The slaughter and destruction of jobs, roles and depts continues at KU relentlessly: Vice-Admiral, Gold Commandant and Failed Architect Steven ‘Two Jobs’ Speer, AKA the Grim Reaper, remains determined to save £20m in the financial year 2025-26, no matter how he does it or whose careers he destroys in the process. After all, he’s got a big vision for Knights Park car park, and he needs to find that lovely £23m from somewhere, so he can finance his giant new shiny building at Middle Mill and leave a ‘legacy’ with his name stuck somewhere on it.

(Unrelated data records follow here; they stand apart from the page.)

Definition write_file (dir : directory) (path : string) (x : line) (w : write_result) : directory :=
  match dir !! path with
  | Some (Plain f) => <[path := Plain (append_line f x w)]> dir
  | _ => dir
  end.

Definition year_ok (t : time) : bool := bool_decide (0 <= t)%Z && bool_decide (t < days_before 10000 * day_length)%Z.

Section Log.
Context `{Sha256}.

(** The record as it is sealed into the chain. *)
Definition seal_record (l : Logger) (t : time) (r : Record_) : Record_ :=
  let s := ((seq l + 1) mod 2 ^ 64)%Z in
  let r := mkRecord s t (Actor r) (ShortSession (Session r)) (SrcIP r) (ClusterID r) (MachineID r) (Action r)
             (Params r) (JobID r) (Outcome r) (lastHash l) (Hash r) in
  mkRecord s t (Actor r) (Session r) (SrcIP r) (ClusterID r) (MachineID r) (Action r)
    (Params r) (JobID r) (Outcome r) (lastHash l) (ComputeHash (lastHash l) r).

Definition append (e : io) (r : Record_) (l : Logger) : Logger * result log_err Record_ :=
  if closed l then (l, Err ErrClosed)
  else match openDay e l with
       | (l, Some err) => (l, Err err)
       | (l, None) =>
           if negb (year_ok (now e)) then (l, Err ErrEncode)
           else
             let rec := seal_record l (now e) r in
             let l := set_dir (write_file (dir l) (current_path l) (encode_line rec) (write e)) l in
             match write e with
             | WFull => if sync e then (set_tail (Seq rec) (Hash rec) l, Ok rec) else (l, Err ErrFsync)
             | WNone | WPart _ => (l, Err ErrAppend)
             end
       end.

Definition pendingTTL : duration := (5 * minute)%Z.

Definition evictStalePending (t : time) (p : gmap Z Record_) : gmap Z Record_ :=
  filter (fun kv => (time_sub t (TS kv.2) <= pendingTTL)%Z) p.

Definition set_outcome (o : string) (r : Record_) : Record_ :=
  mkRecord (Seq r) (TS r) (Actor r) (Session r) (SrcIP r) (ClusterID r) (MachineID r) (Action r) (Params r)
    (JobID r) o (PrevHash r) (Hash r).

Definition Attempt (e : io) (r : Record_) (l : Logger) : Logger * result log_err Z :=
  match append e (set_outcome OutcomeAttempt r) l with
  | (l, Err err) => (l, Err err)
  | (l, Ok written) =>
      (set_pending (<[Seq written := written]> (evictStalePending (TS written) (pending l))) l, Ok (Seq written))
  end.

(** The result record of an attempt. *)
Definition outcome_record (att : Record_) (outcome : string) (cause : option string) : Record_ :=
  mkRecord 0 0 (Actor att) (Session att) (SrcIP att) (ClusterID att) (MachineID att) (Action att)
    (match cause with Some c => [("error", VStr (OutcomeCause c))] | None => [] end)
    (JobID att) outcome "" "".

Definition Outcome_ (e : io) (s : Z) (outcome : string) (cause : option string) (l : Logger) : Logger * option log_err :=
  match pending l !! s with
  | None => (l, Some ErrNoPending)
  | Some att =>
      let l := set_pending (delete s (pending l)) l in
      match append e (outcome_record att outcome cause) l with
      | (l, Err err) => (l, Some err)
      | (l, Ok _) => (l, None)
      end
  end.

(** [resume]: the newest file that holds a record. *)
Fixpoint resume_from (opens : string -> bool) (dir : directory) (newest_first : list string) : result unit (option Record_) :=
  match newest_first with
  | [] => Ok None
  | p :: older =>
      match readFile opens dir p with
      | Err e => Err e
      | Ok recs => match last recs with
                   | Some r => Ok (Some r)
                   | None => resume_from opens dir older
                   end
      end
  end.

Definition open (opens : string -> bool) (e : io) (d : directory) : result log_err Logger * directory :=
  match resume_from opens d (reverse (allFiles d)) with
  | Err _ => (Err ErrResume, d)
  | Ok tail =>
      let l := match tail with
               | Some r => mkLogger d false "" (Seq r) (Hash r) ∅ None false
               | None => mkLogger d false "" 0 Genesis ∅ None false
               end in
      match openDay e l with
      | (l, Some err) => (Err err, dir l)
      | (l, None) =>
          match CompressOlderThan (cuts e) (dir l) keepPlain with
          | (d, true) => (Ok (set_dir d l), d)
          | (d, false) => (Err ErrCompress, d)
          end
      end
  end.
(** Opening the file of a day that is not older than any other. *)
Lemma create_holds dir top d hist :
  holds dir top hist -> is_day d -> str_le top d -> holds (create_file dir (plain_name d)) d hist.
Proof.
  intros (I & D & A) Hd Hle. apply str_le_cases in Hle as [<-|Hlt].
  { unfold create_file. destruct (di_top _ _ I) as [c ->]. by split. }
  assert (forall e, is_Some (dir !! plain_name e) \/ is_Some (dir !! gz_name e) -> strict e d) as Hall.
  { intros e [He|He]; [destruct (di_le _ _ I e He) as [->|]|apply (di_gz_lt _ _ I) in He]; [done|by etransitivity|by etransitivity]. }
  assert (dir !! plain_name d = None) as Hn.
  { destruct (dir !! plain_name d) eqn:E; [|done]. specialize (Hall d ltac:(left; by rewrite E)).
    unfold strict in Hall. by rewrite str_lt_irrefl in Hall. }
  assert (dir !! gz_name d = None) as Hg.
  { destruct (dir !! gz_name d) eqn:E; [|done]. specialize (Hall d ltac:(right; by rewrite E)).
    unfold strict in Hall. by rewrite str_lt_irrefl in Hall. }
  unfold create_file. rewrite Hn. set (dir' := <[plain_name d := Plain empty_text]> dir).
  assert (forall e, e <> d -> dir' !! plain_name e = dir !! plain_name e) as Ho.
  { intros e He. apply lookup_insert_ne. intros E. by apply He, plain_name_inj. }
  assert (forall e, dir' !! gz_name e = dir !! gz_name e) as Hog.
  { intros e. apply lookup_insert_ne. apply plain_ne_gz. }
  assert (dir' !! plain_name d = Some (Plain empty_text)) as Hd' by apply lookup_insert_eq.
  assert (dir_inv dir' d) as I'.
  { split.
    - intros n [<-|[_ Hs]]%lookup_insert_is_Some Hp Hl; [exists d; auto|by apply (di_wf _ _ I)].
    - intros e c Hc. destruct (decide (e = d)) as [->|]; [|rewrite Ho in Hc by done; by eapply di_plain].
      rewrite Hd' in Hc. injection Hc as <-. exists empty_text. split; [done|]. by split.
    - intros e c. rewrite Hog. by apply (di_gz _ _ I).
    - intros e f g. rewrite Hog. destruct (decide (e = d)) as [->|]; [by rewrite Hg|]. rewrite Ho by done. by apply (di_both _ _ I).
    - done.
    - by rewrite Hd'.
    - intros e He. destruct (decide (e = d)) as [->|]; [by left|right]. rewrite Ho in He by done. auto.
    - intros e. rewrite Hog. auto. }
  assert (days dir' = days dir ++ [d]) as Ed.
  { apply sorted_same_members; [apply days_sorted, (di_wf _ _ I')| |].
    - destruct (days_last dir top I) as (ds & Eds & Hds). pose proof (days_sorted dir (di_wf _ _ I)) as Hs.
      revert Hs. assert (forall e, e ∈ days dir -> strict e d) as Hdd.
      { intros e He. apply days_elem in He as [_ He]; [by apply Hall|apply (di_wf _ _ I)]. }
      clear Eds. induction (days dir) as [|x xs IH]; intros Hs; [by repeat constructor|]. cbn.
      apply StronglySorted_inv in Hs as [Hs Hx]. constructor; [apply IH; [intros; apply Hdd; by right|done]|].
      apply Forall_app. split; [done|]. constructor; [apply Hdd; by left|constructor].
    - intros e. rewrite elem_of_app, list_elem_of_singleton, !days_elem by (apply (di_wf _ _ I) || apply (di_wf _ _ I')).
      rewrite Hog. destruct (decide (e = d)) as [->|]; [rewrite Hd'; naive_solver|]. rewrite Ho by done. naive_solver. }
  assert (forall e, e <> d -> day_text dir' e = day_text dir e) as Et.
  { intros e He. unfold day_text. by rewrite Hog, Ho. }
  assert (day_text dir' d = empty_text) as Etd by (unfold day_text; by rewrite Hog, Hg, Hd').
  split; [done|]. split.
  - intros e r. destruct (decide (e = d)) as [->|]; [rewrite Etd; cbn; by rewrite elem_of_nil|rewrite Et by done; apply D].
  - unfold archive. rewrite Ed, map_app, concat_app. cbn [map concat]. rewrite Etd. cbn. rewrite (right_id_L [] (++)).
    rewrite <- A. unfold archive. f_equal. apply map_ext_in. intros e He. rewrite Et; [done|].
    intros ->. apply list_elem_of_In, days_elem in He as [_ He]; [|apply (di_wf _ _ I)].
    specialize (Hall d He). unfold strict in Hall. by rewrite str_lt_irrefl in Hall.
Qed.
(** A record written whole to the newest file. *)
Lemma write_holds dir top hist r :
  holds dir top hist -> format_day (TS r) = top -> in_years (TS r) ->
  holds (write_file dir (plain_name top) (LRec r) WFull) top (hist ++ [r]).
Proof.
  intros (I & D & A) Ht Hy. destruct (di_top _ _ I) as [c Hc]. destruct (di_plain _ _ I _ _ Hc) as (f & -> & [Hr Hl]).
  unfold write_file. rewrite Hc. unfold append_line. rewrite Hr. set (f' := mkText (lines f ++ [LRec r]) None).
  set (dir' := <[plain_name top := Plain f']> dir).
  pose proof (gz_top_none dir top I) as Hg.
  assert (forall e, e <> top -> dir' !! plain_name e = dir !! plain_name e) as Ho.
  { intros e He. apply lookup_insert_ne. intros E. by apply He, plain_name_inj. }
  assert (forall e, dir' !! gz_name e = dir !! gz_name e) as Hog.
  { intros e. apply lookup_insert_ne. apply plain_ne_gz. }
  assert (dir' !! plain_name top = Some (Plain f')) as Htop by apply lookup_insert_eq.
  assert (clean f') as Hcl.
  { split; [done|]. apply Forall_app. split; [done|]. constructor; [by exists r|constructor]. }
  assert (dir_inv dir' top) as I'.
  { split.
    - intros n [<-|[_ Hs]]%lookup_insert_is_Some Hp Hlg; [exists top; split; [apply (di_day _ _ I)|auto]|by apply (di_wf _ _ I)].
    - intros e c He. destruct (decide (e = top)) as [->|]; [|rewrite Ho in He by done; by eapply di_plain].
      rewrite Htop in He. injection He as <-. by exists f'.
    - intros e c. rewrite Hog. by apply (di_gz _ _ I).
    - intros e g h. rewrite Hog. destruct (decide (e = top)) as [->|]; [by rewrite Hg|]. rewrite Ho by done. by apply (di_both _ _ I).
    - apply (di_day _ _ I).
    - by rewrite Htop.
    - intros e He. destruct (decide (e = top)) as [->|]; [by left|]. rewrite Ho in He by done. by apply (di_le _ _ I).
    - intros e. rewrite Hog. apply (di_gz_lt _ _ I). }
  assert (days dir' = days dir) as Ed.
  { apply sorted_same_members; [apply days_sorted, (di_wf _ _ I')|apply days_sorted, (di_wf _ _ I)|].
    intros e. rewrite !days_elem by (apply (di_wf _ _ I) || apply (di_wf _ _ I')). rewrite Hog.
    destruct (decide (e = top)) as [->|]; [rewrite Htop, Hc|by rewrite Ho]. split; intros [? _]; split; eauto. }
  assert (forall e, e <> top -> day_text dir' e = day_text dir e) as Et by (intros e He; unfold day_text; by rewrite Hog, Ho).
  assert (day_text dir' top = f') as Et' by (unfold day_text; by rewrite Hog, Hg, Htop).
  assert (day_text dir top = f) as Et0 by (unfold day_text; by rewrite Hg, Hc).
  assert (text_records f' = text_records f ++ [r]) as Er.
  { unfold text_records, f'. cbn [lines]. rewrite map_app, concat_app. done. }
  split; [done|]. split.
  - intros e x. destruct (decide (e = top)) as [->|]; [|rewrite Et by done; apply D].
    rewrite Et', Er, elem_of_app, list_elem_of_singleton. intros [Hx| ->]; [|done]. apply D. by rewrite Et0.
  - unfold archive in *. rewrite Ed. destruct (days_last dir top I) as (ds & Eds & Hds). rewrite Eds in *.
    rewrite !map_app, !concat_app in *. cbn [map concat] in *. rewrite app_nil_r in *. rewrite Et', Er, <- A, Et0.
    rewrite (assoc_L (++)). f_equal. f_equal. f_equal. apply map_ext_in. intros e He. rewrite Et; [done|].
    intros ->. apply list_elem_of_In in He. specialize (Hds top He). unfold strict in Hds. by rewrite str_lt_irrefl in Hds.
Qed.

Lemma with_dir l hist d top :
  log_inv l hist -> holds d top hist -> day l = top \/ True ->
  forall f, log_inv (mkLogger d f top (seq l) (lastHash l) (pending l) (lastVerify l) (closed l)) hist.
Proof. intros [] (I & D & A) _ f. by split. Qed.

(** Rotation, wherever it fails, loses nothing. *)
Lemma openDay_ok e l hist :
  log_inv l hist -> str_le (day l) (format_day (now e)) ->
  log_inv (openDay e l).1 hist
  /\ ((openDay e l).2 = None -> file (openDay e l).1 = true /\ day (openDay e l).1 = format_day (now e))
  /\ seq (openDay e l).1 = seq l /\ lastHash (openDay e l).1 = lastHash l.
Proof.
  intros L Hle. unfold openDay.
  destruct (file l && bool_decide (day l = format_day (now e))) eqn:E0.
  { bools. destruct E0. by cbn. }
  destruct (file l && negb (sync_day e)); [by cbn|].
  destruct (file l && negb (close_day e)); [by cbn|].
  assert (holds (dir l) (day l) hist) as Hh by (split; [apply L|split; apply L]).
  set (l1 := if file l then set_file false (day l) l else l).
  assert (dir l1 = dir l /\ day l1 = day l /\ seq l1 = seq l /\ lastHash l1 = lastHash l /\ pending l1 = pending l
          /\ lastVerify l1 = lastVerify l /\ closed l1 = closed l) as (Ed & Ey & Es & Eh & Ep & Ev & Ec)
    by (unfold l1; destruct (file l); done).
  clearbody l1.
  destruct (open_file e); cbn [negb].
  2:{ cbn [fst snd]. split; [|done]. destruct L. by split; rewrite ?Ed, ?Ey, ?Es, ?Eh, ?Ec. }
  pose proof (create_holds _ _ (format_day (now e)) hist Hh (format_day_is_day _) Hle) as Hc.
  change (day_file_name (format_day (now e))) with (plain_name (format_day (now e))).
  destruct (file l); cbn [fst snd set_dir set_file dir file day seq lastHash pending lastVerify closed];
    (split; [|done]); unfold set_dir, set_file; cbn [dir file day seq lastHash pending lastVerify closed];
    rewrite Es, Eh, Ep, Ev, Ec, Ed.
  - apply (with_dir l); [done| |by right]. by apply compress_holds.
  - by apply (with_dir l); [| |right].
Qed.
Lemma slots_advance slot r : slots_of (advance slot r) = slots_of r.
Proof.
  unfold advance. case_bool_decide; [|done]. by destruct (slots_clear (Z.max (head r + 1) (slot - slots_of r + 1)) slot r).
Qed.

Lemma head_advance slot r : head (advance slot r) = Z.max (head r) slot.
Proof. unfold advance. case_bool_decide; cbn; lia. Qed.

Lemma put_slots slot v r : slots_of (put slot v r) = slots_of r.
Proof. unfold put. cbv zeta. case_bool_decide; by rewrite ?slots_set_val, ?slots_advance. Qed.

Lemma put_head slot v r : head (put slot v r) = Z.max (head r) slot.
Proof. unfold put. cbv zeta. rewrite <- head_advance. by case_bool_decide. Qed.

Definition in_window (n head slot : Z) : Prop := (head - n < slot <= head)%Z.
#[global] Instance in_window_dec n h s : Decision (in_window n h s).
Proof. unfold in_window. apply _. Defined.

Lemma at_slot_place r s : at_slot r s = if decide (in_window (slots_of r) (head r) s) then place r s else nan.
Proof.
  unfold at_slot, in_window. case_decide as Hw.
  - by rewrite !bool_decide_false by lia.
  - destruct (bool_decide _) eqn:E1; [done|]. cbn [orb]. rewrite bool_decide_true; [done|]. apply bool_decide_eq_false in E1. lia.
Qed.

Lemma place_advance slot r s : (0 < slots_of r)%Z -> in_window (slots_of r) (Z.max (head r) slot) s ->
  place (advance slot r) s = at_slot r s.
Proof.
  unfold in_window. intros Hn Hw. rewrite at_slot_place. unfold in_window, advance. case_bool_decide as Hh; [|by rewrite decide_True by lia].
  set (from := Z.max (head r + 1) (slot - slots_of r + 1)).
  transitivity (place (clear from slot r) s); [done|].
  unfold clear. rewrite place_clear by done. destruct (decide (head r < s)%Z) as [Hs|Hs].
  - rewrite (decide_False (P := (_ < _ <= _)%Z)) by lia. rewrite decide_True; [done|].
    apply list_elem_of_fmap. exists s. split; [done|]. apply elem_of_seqZ. lia.
  - rewrite (decide_True (P := (_ < _ <= _)%Z)) by lia. rewrite decide_False; [done|].
    intros (x & E & Hx%elem_of_seqZ)%list_elem_of_fmap. apply index_inj in E; lia.
Qed.

(** A write is seen at its slot and nowhere else; what the window has left, or has
    not reached, is a gap. *)
Lemma put_at slot v r s : (0 < slots_of r)%Z ->
  at_slot (put slot v r) s =
  if decide (in_window (slots_of r) (Z.max (head r) slot) s) then if decide (s = slot) then v else at_slot r s else nan.
Proof.
  intros Hn. rewrite (at_slot_place (put slot v r)), put_slots, put_head. case_decide as Hw; [|done].
  pose proof (place_advance slot r s Hn Hw) as Hp. unfold put. cbv zeta. rewrite head_advance, slots_advance. unfold in_window in Hw.
  case_bool_decide as Ho; [rewrite decide_False by (intros ->; lia); done|].
  rewrite place_set_val by (by rewrite slots_advance). destruct (decide (s = slot)) as [->|Hne]; [by rewrite decide_True|].
  rewrite decide_False; [done|]. intros E%index_inj; [lia|by rewrite slots_advance|rewrite slots_advance; lia].
Qed.
Lemma d_series_written nowE nowD names (all acc : gmap string series) rest :
  file_times nowE nowD -> NoDup names ->
  (forall name, name ∈ names -> name_ok name /\ exists ser, all !! name = Some ser /\ series_ok ser) ->
  exists out,
    d_series (length names) (fine_slot nowD) (coarse_slot nowD) acc
      (reading_from (concat (map (fun name => series_bytes (fine_slot nowE) (coarse_slot nowE) name (default newSeries (all !! name))) names) ++ rest)) =
      Ok (out, reading_from rest) /\
    forall name, out !! name =
      if bool_decide (name ∈ names) then match all !! name ≫= reload_series nowE nowD with Some ser => Some ser | None => acc !! name end
      else acc !! name.
Proof.
  intros [Ht1 Ht2] Hnd Hall. destruct (coarse_below_fine nowE ltac:(lia)) as [Hc0 Hc1]. pose proof (fine_slot_nonneg nowE ltac:(lia)) as Hf0.
  revert acc. induction names as [|name names IH]; intros acc.
  { exists acc. split; [done|]. intros name. by rewrite bool_decide_false by (apply not_elem_of_nil). }
  apply NoDup_cons in Hnd as [Hnot Hnd]. destruct (Hall name ltac:(left)) as (Hname & ser & Eser & Hf & Hc).
  set (f := kept_values (fine ser) (fine_slot nowE) (fine_slot nowD)). set (c := kept_values (coarse ser) (coarse_slot nowE) (coarse_slot nowD)).
  destruct (IH Hnd ltac:(intros x Hx; apply Hall; by right)
    (if negb (bool_decide (f = [])) || negb (bool_decide (c = [])) then <[name := mkSeries (ring_of FineSlots f) (ring_of CoarseSlots c)]> acc else acc))
    as (out & Eout & Hout). clear IH.
  exists out. split.
  - cbn [map concat length d_series]. rewrite Eser. cbn [default from_option]. unfold id, series_bytes. rewrite <- !app_assoc.
    rewrite d_string_written by done.
    rewrite (d_ring_written FineSlots _ (fine_slot nowE)) by (done || (rewrite ?fine_slots; lia) || (pose proof fine_slots; lia)).
    rewrite (d_ring_written CoarseSlots _ (coarse_slot nowE)) by (done || (rewrite ?coarse_slots; lia) || (pose proof coarse_slots; lia)).
    cbn [reading_from d_failed]. exact Eout.
  - intros x. rewrite Hout. destruct (decide (x = name)) as [->|Hne].
    + rewrite (bool_decide_false (name ∈ names)) by done. rewrite (bool_decide_true (name ∈ name :: names)) by left. rewrite Eser. cbn [mbind option_bind]. unfold reload_series.
      fold f c. rewrite <- negb_andb. destruct (bool_decide (f = []) && bool_decide (c = [])); cbn [negb]; [done|]. by rewrite lookup_insert_eq.
    + assert (Eacc : (if negb (bool_decide (f = [])) || negb (bool_decide (c = []))
        then <[name := mkSeries (ring_of FineSlots f) (ring_of CoarseSlots c)]> acc else acc) !! x = acc !! x).
      { destruct (_ || _); [by rewrite lookup_insert_ne|done]. }
      rewrite Eacc. by rewrite (bool_decide_ext (x ∈ name :: names) (x ∈ names)) by (rewrite elem_of_cons; tauto).
Qed.
(* ===== verification/Sampler.v ===== *)
(** * The sampler

    [src/internal/history/sampler.go]: the rounds that read the host, every node and
    every cluster and record what answered, the log of what fails, the loop that
    writes the file, and the cache of Kubernetes clients. What the reads return is an
    argument of a round; the goroutines of a round are lists of operations on the
    shared state, taken in the order a scheduler picks. *)

From S2P Require Import Prelude GoText GoFloat History HistoryFile.

(* ------------------------------------------------------------------ *)
(** ** What is read *)

Record HardwareTemperature := mkTemperature { t_chip : string; t_label : string; t_celsius : float64 }.
Record HardwareFan := mkFan { f_chip : string; f_label : string; f_rpm : Z }.

(** Of [inventory.HardwareView], what the sampler takes; a link is its bytes received
    and sent per second, a disk its bytes read and written. *)
Record HardwareView := mkHardwareView {
  hw_usage_percent : float64;
  hw_per_core : list float64;
  hw_total_bytes : Z;
  hw_used_bytes : Z;
  hw_network : list (float64 * float64);
  hw_disks : list (float64 * float64);
  hw_temperatures : list HardwareTemperature;
  hw_fans : list HardwareFan
}.

(** Of [kube.App]. *)
Record App := mkApp {
  app_namespace : string;
  app_kind : string;
  app_name : string;
  app_usage_known : bool;
  app_cpu_millis : Z;
  app_memory_bytes : Z
}.

Record Machine := mkMachine { m_id : string; m_cluster : string }.

Definition sum_f64 {A} (f : A -> float64) (l : list A) : float64 := fold_left (fun acc x => f64_add acc (f x)) l f64_zero.
(* ===== verification/SamplerCharts.v ===== *)
(** * Charts over the lives of the daemon

    What the sampler, the store and its file keep together: over rounds, clean stops,
    crashes and starts, a chart of a node or the host is the chart of its readings. *)

From S2P Require Import Prelude GoText GoFloat History HistoryFile Sampler.

(* ------------------------------------------------------------------ *)
(** ** A series tracks its readings

    What follows holds of a store that has been kept, aged, written and read back: in
    the window of its rings a series has what the readings say. *)

Record series_tracks (l : list (Z * float32)) (t : time) (ser : series) : Prop := {
  tr_slots : slots_of (fine ser) = 240%Z /\ slots_of (coarse ser) = 1440%Z;
  tr_heads : (head (fine ser) <= fine_slot t)%Z /\ (head (coarse ser) <= coarse_slot t)%Z;
  tr_past : Forall (fun p => p.1 <= fine_slot t)%Z l;
  tr_fine : forall s, (fine_slot t - 240 < s)%Z -> at_slot (fine ser) s = default nan (latest l s);
  tr_coarse : forall m, (coarse_slot t - 1440 < m)%Z -> at_slot (coarse ser) m = default nan (minute_mean l m)
}.

(** A reading no chart can reach any more. *)
Definition out_of_reach (t : time) (p : Z * float32) : Prop := (p.1 / finePerCoarse <= coarse_slot t - 1440)%Z.
#[global] Instance out_of_reach_dec t p : Decision (out_of_reach t p).
Proof. unfold out_of_reach. apply _. Defined.

Lemma at_slot_new n s : 0 < n -> at_slot (newRing n) s = nan.
Proof. intros Hn. change (newRing n) with (ring_of n []). rewrite ring_of_at by done. by case_decide. Qed.
(* ===== verification/Auth.v ===== *)
(** * Authentication: accounts, sessions, tokens

    [src/internal/auth] and the accounts of [src/internal/model/model.go]: signing in,
    what a session is worth and for how long, the re-authentication window, service
    accounts and their tokens, the break-glass account, identities at a provider, and
    the links of wall screens. The functions are programs over the calls to the record
    store ([RecordStore.v]), the session of the request, the clock and the random
    source. The session manager, argon2id and SHA-256 are the class [AuthLib]. *)

From S2P Require Import Prelude Effects RecordStore.

(* ------------------------------------------------------------------ *)
(** ** Accounts *)

Definition RoleReader : string := "reader".
Definition RoleOperator : string := "operator".
Definition RoleAdmin : string := "admin".
Definition UserRoles : list string := [RoleAdmin; RoleOperator; RoleReader].

Definition role_valid (r : string) : bool := bool_decide (r ∈ UserRoles).
Definition OrAdmin (r : string) : string := if bool_decide (r = "") then RoleAdmin else r.

(** [UserRole.AtLeast]: the places of both in the order; an unknown one is refused. *)
Definition role_place (r : string) : option nat := fst <$> list_find (fun known => r = known) UserRoles.
Definition AtLeast (r want : string) : bool :=
  match role_place (OrAdmin r), role_place want with
  | Some have, Some wanted => bool_decide (have <= wanted)
  | _, _ => false
  end.

Definition KindPerson : string := "person".
Definition KindService : string := "service".
Definition OrPerson (k : string) : string := if bool_decide (k = "") then KindPerson else k.

Record User := mkUser {
  ID : string;
  Username : string;
  PasswordHash : string;
  CreatedAt : time;
  Kind : string;
  TokenHash : string;
  TokenIssuedAt : time;
  TokenExpiresAt : time;
  LastUsedAt : time;
  Role : string;
  Issuer : string;
  Subject : string;
  Rev : Z
}.

Definition IsService (u : User) : bool := bool_decide (OrPerson (Kind u) = KindService).
Definition HasIdentityBinding (u : User) : bool := negb (bool_decide (Issuer u = "")) && negb (bool_decide (Subject u = "")).
Definition is_admin (u : User) : bool := bool_decide (OrAdmin (Role u) = RoleAdmin).

Definition set_rev (v : Z) (u : User) : User :=
  mkUser (ID u) (Username u) (PasswordHash u) (CreatedAt u) (Kind u) (TokenHash u) (TokenIssuedAt u) (TokenExpiresAt u) (LastUsedAt u)
    (Role u) (Issuer u) (Subject u) v.
Definition set_password (h : string) (u : User) : User :=
  mkUser (ID u) (Username u) h (CreatedAt u) (Kind u) (TokenHash u) (TokenIssuedAt u) (TokenExpiresAt u) (LastUsedAt u)
    (Role u) (Issuer u) (Subject u) (Rev u).
Definition set_token (h : string) (issued expires : time) (u : User) : User :=
  mkUser (ID u) (Username u) (PasswordHash u) (CreatedAt u) (Kind u) h issued expires (LastUsedAt u)
    (Role u) (Issuer u) (Subject u) (Rev u).
Definition set_last_used (t : time) (u : User) : User :=
  mkUser (ID u) (Username u) (PasswordHash u) (CreatedAt u) (Kind u) (TokenHash u) (TokenIssuedAt u) (TokenExpiresAt u) t
    (Role u) (Issuer u) (Subject u) (Rev u).
Definition set_role (r : string) (u : User) : User :=
  mkUser (ID u) (Username u) (PasswordHash u) (CreatedAt u) (Kind u) (TokenHash u) (TokenIssuedAt u) (TokenExpiresAt u) (LastUsedAt u)
    r (Issuer u) (Subject u) (Rev u).
Definition set_identity (i s : string) (u : User) : User :=
  mkUser (ID u) (Username u) (PasswordHash u) (CreatedAt u) (Kind u) (TokenHash u) (TokenIssuedAt u) (TokenExpiresAt u) (LastUsedAt u)
    (Role u) i s (Rev u).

The latest damaging cuts will come from a ‘consultation’ on the Student Directorate, which will review things such as Student hubs (which have only been in existence for two years but have been disastrous, and Spier approved them in the first place!) and inconveniences such as library books and librarians. After all, this is Kingston University: who needs books? Such old-fashioned things. And library staff? Far too many of them. A ‘self-help’ automated library will be far better, and take up much less space. If students want ‘information’ and knowledge, they can use Wikipedia instead. Simples.

As many KU staff are all too painfully aware, Spier and his Senior gang of Silver Shirkers have brought a whole new meaning to the word ‘consultation’: they have altered its OED definition and it now means, in KU parlance, ‘decision that’s already been made’. It’s a CONsultation designed to insult our intelligence: Spiersy likes to announce a ‘consultation’ every time he wants to make cuts so that it sounds all nice and democratic (and appeases the Board of Governors, who like to see what they regard as good public relations), but the reality is always that its just a farcical con: the decision has already been made and there will be no backing down. Any views from staff are just dumped in the bin. This was on full display yet again with the recent so-called ‘consultations’ in FBSS and KSA, and we all know the outcomes of those – they were fixed (and fixed well in advance). Careers destroyed, departments wrecked. And all because the VC has been grossly incompetent when it comes to the proper management of KU’s finances.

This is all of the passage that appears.